**Exercise directions**
From the entries below, retype only the lines from the one with "assert (forall l', let" through the one with "intros l'. cbn", exactly as written.

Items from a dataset
::::::::

Definition Decrypt (payload conversationKey : string) : result nip44_error string :=
  if negb (slen conversationKey =? 32) then Err NIP44KeySize
  else match payload with
  | EmptyString => Err NIP44InvalidPayload
  | String first _ =>
      if byte_val first =? 35 then Err NIP44UnknownVersion
      else if slen payload <? nip44MinPayloadLen then Err NIP44InvalidPayload
      else match base64_DecodeString payload with
      | None => Err NIP44Base64
      | Some data =>
          if slen data <? nip44MinDecodedLen then Err NIP44InvalidPayload
          else if negb (String.eqb (str_take 1 data) (String "002" "")) then Err NIP44UnknownVersion
          else
            let nonce := str_take 32 (str_drop 1 data) in
            let ciphertext := str_take (String.length data - 65) (str_drop 33 data) in
            let mac := str_drop (String.length data - 32) data in
            let '(chachaKey, chaChaNonce, hmacKey) := getMessageKeys conversationKey nonce in
            if negb (String.eqb mac (hmacAAD hmacKey ciphertext nonce)) then Err NIP44DecryptFailed
            else unpad (chacha20_XOR chachaKey chaChaNonce ciphertext)
      end
  end.
End nip44.
(* ===== verification/ClientConnect.v ===== *)
(** * ClientConnect: presenting credentials to nodes
    (src/internal/client/token_sender.go, cashu_connector.go, connector.go)

    Proofs go to a node over HTTP or in an encrypted event; either way the
    answer says whether they may be used again. HTTP and the relays are
    arguments: what a request brings back, what a published event brings into
    the reply inbox. *)
From S2P Require Import Prelude Sql Schema Credentials Repository Ledger Ecash EcashStore Mint WorkerPool Nostr Usage Payments Peers IPPool Control Connect Selector CashuApi Nip44 Envelope TokenReceiver.

(** strings.ToLower and strings.Contains, of ASCII text *)
Definition lower_char (c : ascii) : ascii :=
  let n := nat_of_ascii c in if ((65 <=? n) && (n <=? 90))%nat then ascii_of_nat (n + 32) else c.
Fixpoint ToLower (s : string) : string :=
  match s with EmptyString => "" | String c r => String (lower_char c) (ToLower r) end.
Fixpoint Contains (s substr : string) : bool :=
  String.prefix substr s || match s with EmptyString => false | String _ r => Contains r substr end.

Record ConnectResult := mkResult { re_TunnelIP : string; re_NodeWGPubkey : string; re_BytesAllowed : Z }.

(** The errors callers tell apart; a wrapped error is still found by errors.As. *)
Inductive connect_error :=
| NodeRejectedError (StatusCode : Z) (Message : string)
| ProofSpendUncertainError (Reason : string)
| OtherError (msg : string)
| Wrapped (context : string) (e : connect_error).

Definition ProofsBurned (StatusCode : Z) (Message : string) : bool :=
  if StatusCode =? StatusConflict then true
  else if StatusCode =? StatusInternalServerError then true
  else if StatusCode =? StatusServiceUnavailable then Contains (ToLower Message) "no ips available"
  else false.

Definition wrap_pair (context : string) {A} (r : result connect_error A) : result connect_error A :=
  match r with Ok a => Ok a | Err e => Err (Wrapped context e) end.

(** ** HTTP *)
(** No answer, or a status with what the body decodes to: the error and detail
    of an error body, the result of another. *)
Inductive http_answer :=
| NoHTTPAnswer
| HTTPAnswer (status : Z) (error_body : option (string * string)) (result_body : option ConnectResult).

(** The answer to a 200: the body decodes and names the tunnel. *)
Definition decode_result (body : option ConnectResult) : result connect_error ConnectResult :=
  match body with
  | None => Err (OtherError "decode connect response")
  | Some r =>
      if str_empty (re_TunnelIP r) || str_empty (re_NodeWGPubkey r)
      then Err (OtherError "node returned incomplete response (missing tunnel_ip or wg_pubkey)") else Ok r
  end.

Definition sendProofs (post : CashuConnectRequest -> http_answer) (proofs : list Proof_) (clientWGPubkey : string) :
    result connect_error ConnectResult :=
  if (length proofs =? 0)%nat then Err (OtherError "no proofs provided")
  else if str_empty clientWGPubkey then Err (OtherError "wg_pubkey required")
  else match post (mkCashuRequest proofs clientWGPubkey) with
  | NoHTTPAnswer => Err (OtherError "connect request")
  | HTTPAnswer status error_body result_body =>
      if negb (status =? StatusOK) then
        match error_body with
        | Some (error, detail) =>
            let msg := if str_empty error then detail else error in
            if str_empty msg then Err (OtherError "node connect error") else Err (NodeRejectedError status msg)
        | None => Err (OtherError "node connect error")
        end
      else decode_result result_body
  end.

(** [post url] is the default client's POST to url/cashu-connect. *)
Definition CashuConnector_ConnectWithProofs (post : string -> CashuConnectRequest -> http_answer) (connectURL : string)
    (proofs : list Proof_) (clientWGPubkey : string) : result connect_error ConnectResult :=
  sendProofs (post (connectURL ++ "/cashu-connect")%string) proofs clientWGPubkey.
Lemma lx_run_inv f w r w' : lx_run f w = (r, w') ->
  (exists l, w' = f (lx_upd_faults l w) /\ r = Ok tt) \/ exists e l, r = Err e /\ w' = lx_upd_faults l w.
Proof.
  unfold lx_run. destruct (lx_faults w) as [|[|] l]; intros [= <- <-];
    [left; by eexists|right; by do 2 eexists|left; by eexists].
Qed.
Lemma keeps_run erase (f : Linux -> Linux) :
  (forall w, linux_ok w -> linux_ok (f w) /\ erase (linux_view (f w)) = erase (linux_view w)) -> keeps erase (lx_run f).
Proof.
  intros Hf w r w' [(l & -> & _)|(e & l & _ & ->)]%lx_run_inv Hi; [|done]. exact (Hf (lx_upd_faults l w) Hi).
Qed.
Lemma keeps_put erase (f : Linux -> Linux) :
  (forall w, linux_ok w -> linux_ok (f w) /\ erase (linux_view (f w)) = erase (linux_view w)) -> keeps erase (iput f).
Proof. intros Hf w r w' [= <- <-] Hi. by apply Hf. Qed.

Create HintDb keeps.
#[export] Hint Resolve keeps_bind keeps_same keeps_try keeps_run keeps_put : keeps.
Ltac keeps := repeat (intros; cbv beta; match goal with
  | |- keeps _ (ibind _ _) => apply keeps_bind
  | |- keeps _ (itry _) => apply keeps_try
  | |- keeps _ (lx_run _) => apply keeps_run; try done
  | |- keeps _ (iput _) => apply keeps_put; try done
  | |- keeps _ (iget _) => apply keeps_same
  | |- keeps _ (iret _) => apply keeps_same
  | |- keeps _ (ifail _) => apply keeps_same
  | |- keeps _ (match ?x with _ => _ end) => destruct x
  | |- keeps _ (lx_write _ _) => unfold lx_write
  end).

(** From a view that is kept but for one part. *)
Lemma erased_dns v v' : set_dns false v' = set_dns false v -> exists b, v' = set_dns b v.
Proof. destruct v as [r i p d x], v' as [r' i' p' d' x']. intros [= -> -> -> ->]. by exists d'. Qed.
Lemma erased_ipv6 v v' : set_ipv6 false v' = set_ipv6 false v -> exists b, v' = set_ipv6 b v /\ b = vw_ipv6 v'.
Proof. destruct v as [r i p d x], v' as [r' i' p' d' x']. intros [= -> -> -> ->]. by exists x'. Qed.
Lemma erased_ifaces v v' : set_ifaces ∅ v' = set_ifaces ∅ v -> exists l, v' = set_ifaces l v /\ l = vw_ifaces v'.
Proof. destruct v as [r i p d x], v' as [r' i' p' d' x']. intros [= -> -> -> ->]. by exists i'. Qed.

Lemma linux_dns_keeps s : keeps (set_dns false) (linux_SetDNS s) /\ keeps (set_dns false) linux_RestoreDNS.
Proof. unfold linux_SetDNS, linux_RestoreDNS. split; keeps. Qed.
(** What the two IPv6 operations leave. *)
Lemma linux_disable_spec w r w' : linux_DisableIPv6 w = (r, w') -> linux_ok w -> linux_ok w' /\
  set_ipv6 false (linux_view w') = set_ipv6 false (linux_view w) /\ (is_ok r = true -> vw_ipv6 (linux_view w') = true).
Proof.
  intros H [Hours Hnames]. unfold linux_DisableIPv6 in H. apply ibind_inv in H as [(e & [=] & _)|(b & w0 & [= <- <-] & H)].
  destruct (lx_ipv6Blocked w) eqn:Hb.
  { injection H as <- <-. split_and!; [by split; rewrite ?Hb|done|]. intros _. cbn. apply existsb_exists. exists (Ours (lx_ipv6RuleID w)).
    split; [|done]. apply (filter_In is_ours). rewrite Hours. by left. }
  apply ibind_inv in H as [(e & [=] & _)|(ns & w0 & [= <- <-] & H)]. destruct (lx_nonces w) as [|n ns].
  { injection H as <- <-. split_and!; [by split; rewrite ?Hb|done|done]. }
  unfold iput in H. cbn [ibind] in H. unfold ibind at 1 in H. unfold ibind at 1 in H.
  apply ibind_inv in H as [(e & H & ->)|(u & w1 & H & H')].
  { apply lx_run_inv in H as [(l & _ & [=])|(e' & l & _ & ->)]. split_and!; [by split; cbn; rewrite ?Hb|done|done]. }
  apply lx_run_inv in H as [(l & -> & _)|(e' & l & [=] & _)]. unfold ibind at 1 in H'.
  assert (forall l', let w2 := lx_upd_faults l' (lx_upd_ipv6 (Ours ("arfl-" ++ n) :: lx_output w) true ("arfl-" ++ n) (lx_upd_nonces ns w)) in
    linux_ok w2 /\ set_ipv6 false (linux_view w2) = set_ipv6 false (linux_view w) /\ vw_ipv6 (linux_view w2) = true) as Hend.
  { intros l'. cbn zeta. split_and!; [|done|done]. split; [|exact Hnames]. cbn. by rewrite Hours. }
  apply ibind_inv in H' as [(e & H & ->)|(u' & w1 & H & H')].
  { apply lx_run_inv in H as [(l0 & _ & [=])|(e' & l0 & _ & ->)]. by destruct (Hend l0) as (A & B & _). }
  apply lx_run_inv in H as [(l0 & -> & _)|(e' & l0 & [=] & _)]. destruct (Hend l0) as (A & B & C).
  apply ibind_inv in H' as [(e & [=] & _)|(rs & w1 & [= <- <-] & H)].
  destruct (ipv6RuleFirst _ _); injection H as <- <-; by split_and!.
Qed.

Lemma remove_ours id l : List.filter is_ours l = [Ours id] -> List.filter is_ours (remove_rule id l) = [].
Proof.
  induction l as [|r l IH]; cbn; [done|]. destruct r as [x|t]; cbn.
  - intros [= -> Hl]. by rewrite String.eqb_refl.
  - exact IH.
Qed.
Lemma existsb_filter l : List.filter is_ours l = [] -> existsb is_ours l = false.
Proof. induction l as [|[x|t] l IH]; cbn; [done|done|exact IH]. Qed.
Lemma linux_restore_spec w r w' : linux_RestoreIPv6 w = (r, w') -> linux_ok w -> linux_ok w' /\
  set_ipv6 false (linux_view w') = set_ipv6 false (linux_view w) /\ (is_ok r = true -> vw_ipv6 (linux_view w') = false).
Proof.
  intros H [Hours Hnames]. unfold linux_RestoreIPv6 in H. apply ibind_inv in H as [(e & [=] & _)|(b & w0 & [= <- <-] & H)].
  destruct (lx_ipv6Blocked w) eqn:Hb; cbn [negb] in H.
  2:{ injection H as <- <-. split_and!; [by split; rewrite ?Hb|done|]. intros _. by apply existsb_filter. }
  apply ibind_inv in H as [(e & H & ->)|(u & w1 & H & H')].
  { apply lx_run_inv in H as [(l & _ & [=])|(e' & l & _ & ->)]. split_and!; [by split; cbn; rewrite ?Hb|done|done]. }
  apply lx_run_inv in H as [(l & -> & _)|(e' & l & [=] & _)]. injection H' as <- <-. pose proof (remove_ours _ _ Hours) as Hr.
  split_and!; [split; [exact Hr|exact Hnames]|done|]. intros _. by apply existsb_filter.
Qed.
(** *** Tearing down *)

(** Deleting the routes [xs], when the view has those, the base's and some more. *)
Lemma undo_routes xs (more : list string) st w r s' : undo_all DeleteRoute xs (st, w) = (r, s') -> host_ok w ->
  (forall c x, vw_routes (host_view w) !! c = Some x -> vw_routes v0 !! c = Some x \/ c ∈ dests xs \/ c ∈ more) ->
  exists rem w', r = Ok rem /\ s' = (st, w') /\ host_ok w' /\ (exists m, host_view w' = set_routes m (host_view w)) /\
  forall c x, vw_routes (host_view w') !! c = Some x -> vw_routes v0 !! c = Some x \/ c ∈ dests rem \/ c ∈ more.
Proof.
  revert more w r s'. induction xs as [|y xs IH]; intros more w r s' H Hok Hc; cbn [undo_all] in H.
  { injection H as <- <-. exists [], w. split_and!; [done..| |done]. exists (vw_routes (host_view w)). by destruct (host_view w). }
  apply ibind_inv in H as [(e & H & ->)|(d & s1 & H & H')]; [by apply itry_inv in H as (? & [=] & _)|].
  apply itry_inv in H as (x & [= ->] & H). apply on_host_inv in H as (w1 & Hw & ->).
  destruct (law_delete_route _ _ _ _ Hw Hok) as (Hok1 & m & Hv & Hm).
  assert (forall more' : list string, (forall c z, m !! c = Some z -> vw_routes v0 !! c = Some z \/ c ∈ dests xs \/ c ∈ more') ->
    exists rem w', (undo_all DeleteRoute xs (st, w1)) = (Ok rem, (st, w')) /\ host_ok w' /\ (exists m', host_view w' = set_routes m' (host_view w)) /\
      forall c z, vw_routes (host_view w') !! c = Some z -> vw_routes v0 !! c = Some z \/ c ∈ dests rem \/ c ∈ more') as Hrec.
  { intros more' Hc'. destruct (undo_all DeleteRoute xs (st, w1)) as [r2 s2] eqn:Hu.
    destruct (IH more' _ _ _ Hu Hok1) as (rem & w' & -> & -> & Hok' & (m' & Hv') & Hfin); [by rewrite Hv|].
    exists rem, w'. split_and!; [done..| |done]. exists m'. by rewrite Hv', Hv. }
  destruct x as [u|e].
  - destruct (Hrec more) as (rem & w' & Hu & Hok' & Hm' & Hfin).
    { subst m. intros c z [Hne Hl]%lookup_delete_Some. destruct (Hc c z Hl) as [|[Hin|]]; [by left| |by right; right].
      apply elem_of_cons in Hin as [->|Hin]; [done|]. by right; left. }
    unfold ibind in H'. rewrite Hu in H'. injection H' as <- <-. by exists rem, w'.
  - destruct (Hrec (rt_cidr y :: more)) as (rem & w' & Hu & Hok' & Hm' & Hfin).
    { intros c z Hl. eapply lookup_weaken in Hl; [|exact Hm]. destruct (Hc c z Hl) as [|[Hin|Hin]]; [by left| |by right; right; right].
      apply elem_of_cons in Hin as [->|Hin]; [right; right; by left|by right; left]. }
    unfold ibind in H'. rewrite Hu in H'. injection H' as <- <-. exists (y :: rem), w'. split_and!; [done..|].
    intros c z Hl. unfold dests. rewrite fmap_cons, elem_of_cons. destruct (Hfin c z Hl) as [|[|Hin]]; [by left|by right; left; right|].
    apply elem_of_cons in Hin as [->|]; [right; left; by left|by right; right].
Qed.
Lemma undo_ifaces xs (more : list string) st w r s' : undo_all DeleteInterface xs (st, w) = (r, s') -> host_ok w ->
  (I -> forall i, i ∈ vw_ifaces (host_view w) -> i ∈ vw_ifaces v0 \/ i ∈ xs \/ i ∈ more) ->
  exists rem w', r = Ok rem /\ s' = (st, w') /\ host_ok w' /\ (exists l p, host_view w' = set_peers p (set_ifaces l (host_view w))) /\
  (I -> forall i, i ∈ vw_ifaces (host_view w') -> i ∈ vw_ifaces v0 \/ i ∈ rem \/ i ∈ more).
Proof.
  revert more w r s'. induction xs as [|y xs IH]; intros more w r s' H Hok Hc; cbn [undo_all] in H.
  { injection H as <- <-. exists [], w. split_and!; [done..| |done]. exists (vw_ifaces (host_view w)), (vw_peers (host_view w)). by destruct (host_view w). }
  apply ibind_inv in H as [(e & H & ->)|(d & s1 & H & H')]; [by apply itry_inv in H as (? & [=] & _)|].
  apply itry_inv in H as (x & [= ->] & H). apply on_host_inv in H as (w1 & Hw & ->).
  destruct (law_delete _ _ _ _ Hw Hok) as (Hok1 & l & p & Hv & Hl).
  assert (forall more' : list string, (I -> forall i, i ∈ vw_ifaces (host_view w1) -> i ∈ vw_ifaces v0 \/ i ∈ xs \/ i ∈ more') ->
    exists rem w', (undo_all DeleteInterface xs (st, w1)) = (Ok rem, (st, w')) /\ host_ok w' /\
      (exists l p, host_view w' = set_peers p (set_ifaces l (host_view w))) /\
      (I -> forall i, i ∈ vw_ifaces (host_view w') -> i ∈ vw_ifaces v0 \/ i ∈ rem \/ i ∈ more')) as Hrec.
  { intros more' Hc'. destruct (undo_all DeleteInterface xs (st, w1)) as [r2 s2] eqn:Hu.
    destruct (IH more' _ _ _ Hu Hok1 Hc') as (rem & w' & -> & -> & Hok' & (l' & p' & Hv') & Hfin).
    exists rem, w'. split_and!; [done..| |done]. exists l', p'. by rewrite Hv', Hv. }
  destruct x as [u|e].
  - destruct (Hrec more) as (rem & w' & Hu & Hok' & Hm' & Hfin).
    { intros HI' i Hin. specialize (HI HI'). rewrite (exact_delete _ _ _ _ Hw Hok) in Hin. apply elem_of_difference in Hin as [Hin Hne].
      rewrite elem_of_singleton in Hne. destruct (Hc HI' i Hin) as [|[Hx|]]; [by left| |by right; right].
      apply elem_of_cons in Hx as [->|Hx]; [done|by right; left]. }
    unfold ibind in H'. rewrite Hu in H'. injection H' as <- <-. by exists rem, w'.
  - destruct (Hrec (y :: more)) as (rem & w' & Hu & Hok' & Hm' & Hfin).
    { intros HI' i Hin. rewrite Hv in Hin. apply Hl in Hin. destruct (Hc HI' i Hin) as [|[Hx|Hx]]; [by left| |by right; right; right].
      apply elem_of_cons in Hx as [->|Hx]; [right; right; by left|by right; left]. }
    unfold ibind in H'. rewrite Hu in H'. injection H' as <- <-. exists (y :: rem), w'. split_and!; [done..|].
    intros HI' i Hin. rewrite elem_of_cons. destruct (Hfin HI' i Hin) as [|[|Hx]]; [by left|by right; left; right|].
    apply elem_of_cons in Hx as [->|]; [right; left; by left|by right; right].
Qed.

(** A record without changes. *)
Definition emptied (st : activeState) : Prop :=
  as_routes st = [] /\ as_interfaces st = [] /\ as_dnsChanged st = false /\ as_ipv6Changed st = false.
Lemma emptied_restored st v : emptied st -> covered D I v0 st v <-> restored D I v0 v.
Proof.
  intros (Hr & Hi & Hd & H6). rewrite <-(covered_restored D I v0 v "" ""). split; intros [A B C E]; split; cbn in *;
    unfold cidrs in *; rewrite ?Hr, ?Hi, ?Hd, ?H6 in *; auto.
Qed.

Lemma undo_dns_spec st w r s' : undo_dns (st, w) = (r, s') -> recorded false (st, w) ->
  exists b st' w', r = Ok b /\ s' = (st', w') /\ recorded false (st', w') /\ (st' = st \/ st' = as_set_dns false st) /\
    (b = false -> as_dnsChanged st' = false).
Proof.
  intros H (Hok & [Cr C6 Cd Ci] & _). unfold undo_dns in H. apply ibind_inv in H as [(e & [=] & _)|(b & s0 & [= <- <-] & H)]. cbn in H.
  destruct (as_dnsChanged st) eqn:Hc.
  2:{ injection H as <- <-. exists false, st, w. split_and!; auto. by split_and!. }
  apply ibind_inv in H as [(e & H & ->)|(d & s1 & H & H')]; [by apply itry_inv in H as (? & [=] & _)|].
  apply itry_inv in H as (x & [= ->] & H). apply on_host_inv in H as (w1 & Hw & ->).
  destruct (law_restore_dns _ _ _ Hw Hok) as (Hok1 & d & Hv). cbn in Cr, C6, Cd, Ci. destruct x as [u|e]; injection H' as <- <-.
  - exists false, (as_set_dns false st), w1. split_and!; auto. split; [done|]. cbn. rewrite Hv. split; [|done].
    split; [exact Cr|exact C6| |exact Ci]. intros HD'. specialize (HD HD'). pose proof (exact_restore_dns _ _ _ Hw Hok) as Hx.
    rewrite Hv in Hx. cbn in Hx. by subst d.
  - exists true, st, w1. split_and!; auto; [|done]. split; [done|]. cbn. rewrite Hv. split; [|done].
    by split; [exact Cr|exact C6| |exact Ci].
Qed.
Lemma undo_ipv6_spec st w r s' : undo_ipv6 (st, w) = (r, s') -> recorded false (st, w) ->
  exists b st' w', r = Ok b /\ s' = (st', w') /\ recorded false (st', w') /\ (st' = st \/ st' = as_set_ipv6 false st) /\
    (b = false -> as_ipv6Changed st' = false).
Proof.
  intros H (Hok & [Cr C6 Cd Ci] & _). unfold undo_ipv6 in H. apply ibind_inv in H as [(e & [=] & _)|(b & s0 & [= <- <-] & H)]. cbn in H.
  destruct (as_ipv6Changed st) eqn:Hc.
  2:{ injection H as <- <-. exists false, st, w. split_and!; auto. by split_and!. }
  apply ibind_inv in H as [(e & H & ->)|(d & s1 & H & H')]; [by apply itry_inv in H as (? & [=] & _)|].
  apply itry_inv in H as (x & [= ->] & H). apply on_host_inv in H as (w1 & Hw & ->).
  destruct (law_restore_ipv6 _ _ _ Hw Hok) as (Hok1 & d & Hv & Hd). cbn in Cr, C6, Cd, Ci. destruct x as [u|e]; injection H' as <- <-.
  - exists false, (as_set_ipv6 false st), w1. split_and!; auto. split; [done|]. cbn. rewrite Hv, (Hd eq_refl). split; [|done].
    by split; [exact Cr| |exact Cd|exact Ci].
  - exists true, st, w1. split_and!; auto; [|done]. split; [done|]. cbn. rewrite Hv. split; [|done].
    by split; [exact Cr| |exact Cd|exact Ci].
Qed.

::::::::

**Response to this exercise**
  assert (forall l', let w2 := lx_upd_faults l' (lx_upd_ipv6 (Ours ("arfl-" ++ n) :: lx_output w) true ("arfl-" ++ n) (lx_upd_nonces ns w)) in
    linux_ok w2 /\ set_ipv6 false (linux_view w2) = set_ipv6 false (linux_view w) /\ vw_ipv6 (linux_view w2) = true) as Hend.
  { intros l'. cbn zeta. split_and!; [|done|done]. split; [|exact Hnames]. cbn. by rewrite Hours. }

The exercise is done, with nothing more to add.